Aïcha Ben Larbi est fille de récupérateur. Héritière des établissements Ben Larbi, elle dirige depuis la mort de son père en 1981, l’une des plus grandes entreprises marocaines de récupération de ferrailles. Femme dans un milieu d’hommes, elle est le mythe du petit monde de la récupération.
Une main de fer dans des gants de velours… Une femme dans un monde masculin, dont le quotidien est fait de tôle, carburateurs, aluminium et autres non ferreux. Une voix douce à ce que l’on dit mais qui exprime des consignes strictes…
Le chantier de la « ferrailleuse » est situé non loin d’une prison, dans une « zone » austère pour ne pas dire hostile, où se croisent les lignes de chemins de fer destinées aux marchandises, avec de ci, de là des dépôts et usines en désuétude. C’est dans ce décor particulier, on ne peut moins féminin, avec pour rehausser le tout, les miradors du pénitencier local, que cette femme de 55 ans exerce son métier de chef d’« entreprise recycleuse », dirige 30 salariés chargé de traiter le dépôt de ferraille et de commercialiser les produits triés.
L’affaire, créée en 1957, consistait en une fonderie d’aluminium et un chantier de ferraille au même endroit. En 1979, son père opère un choix judicieux et stratégiquement important en déplaçant le site derrière la prison de Oukacha pour se rapprocher du port.
Depuis son plu jeune âge, la récupération est son domaine : depuis toujours en effet, à la sortie des cours, elle donnait un coup de main. Lorsque d’aucuns trouvaient incongru qu’une petite fille prête main forte dans la ferraille, son père avait paraît-il, coutume de répondre : "laissez moi jouer avec les gamins, eux au moins ne me volent pas"…
Après un diplôme de secrétaire à l’école Pigier, Aïcha Ben Larbi refuse de poursuivre ses études malgré l’insistance de son père. L’affaire est entendue : elle a trouvé sa vocation et de ses 6 frères et soeurs, c’est elle qui reprendra l’entreprise familiale.

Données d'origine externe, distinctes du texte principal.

(** ** Looking a key up *)
Lemma insert_entries_other m es k : k ∉ es.*1 → insert_entries m es !! k = m !! k.
Proof.
  unfold insert_entries. revert m. induction es as [|[k' v] es IH]; intros m Hk; [done|].
  cbn [fmap list_fmap fst] in Hk. apply not_elem_of_cons in Hk as [Hne Hk].
  cbn [foldl]. by rewrite (IH _ Hk), lookup_insert_ne.
Qed.
Lemma insert_entries_same m es k v :
  (k, v) ∈ es → (∀ v', (k, v') ∈ es → v' = v) → insert_entries m es !! k = Some v.
Proof.
  unfold insert_entries. revert m. induction es as [|[k' v'] es IH]; intros m Hin Hu; [set_solver|].
  cbn [foldl fst snd]. destruct (decide ((k, v) ∈ es)) as [Hes|Hes].
  { apply IH; [done|]. intros w Hw. apply Hu. by right. }
  apply elem_of_cons in Hin as [[= -> ->]|Hin]; [|done].
  change (insert_entries (<[k':=v']> m) es !! k' = Some v'). rewrite insert_entries_other; [by rewrite lookup_insert_eq|].
  intros ([k'' w] & He & Hw)%list_elem_of_fmap. cbn in He. subst k''.
  rewrite (Hu w) in Hw by (by right). done.
Qed.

« Mon père m’envoyait remplir les formulaires d’exportation à Rabat à 7 heures du matin avec instruction d’avoir tout fini à midi. Je revenais à l’heure indiquée, fière d’avoir accompli ma mission. Il me reprochait alors de ne pas avoir fini à 11 heures. Dur, mais tendre à la fois », confie-t-elle à un confrère marocain.
Il reste beaucoup de cette éducation et de cet apprentissage. Coquette et dure en affaires, faisant valoir ses droits mais on ne peut plus réglo, elle fait l’unanimité quant au respect affiché y compris de la part de ses concurrents. « Un respect gagné à la force du poignet pour une partie, hérité pour une autre » dit-t-elle à ceux qui veulent l’entendre.
Autodidacte aussi, elle dit avoir tout appris du « paternel », et transmet ce savoir à son fils, désigné comme héritier de cette entreprise qui exporte aujourd’hui sa ferraille vers la Chine, Taïwan, la Corée, le Pakistan et l’Inde.
Les amas métalliques qui obstruent allègrement la vue sur la mer viennent aujourd'hui du Maroc entier. Récupérés dans des douars, puis réunis chez les grossistes de Marrakech, Meknès ou Oujda, ils viennent s’amonceler chez Aïcha.
Autre pourvoyeur d’importance, l’ONCF, dont elle a débité bon nombre de wagons, de marchandises ou de passagers, avant de les exporter vers l’Asie.
Et c’est ainsi qu’au fil des années, une petite fille et une petite entreprise sont devenues de grandes dames du recyclage.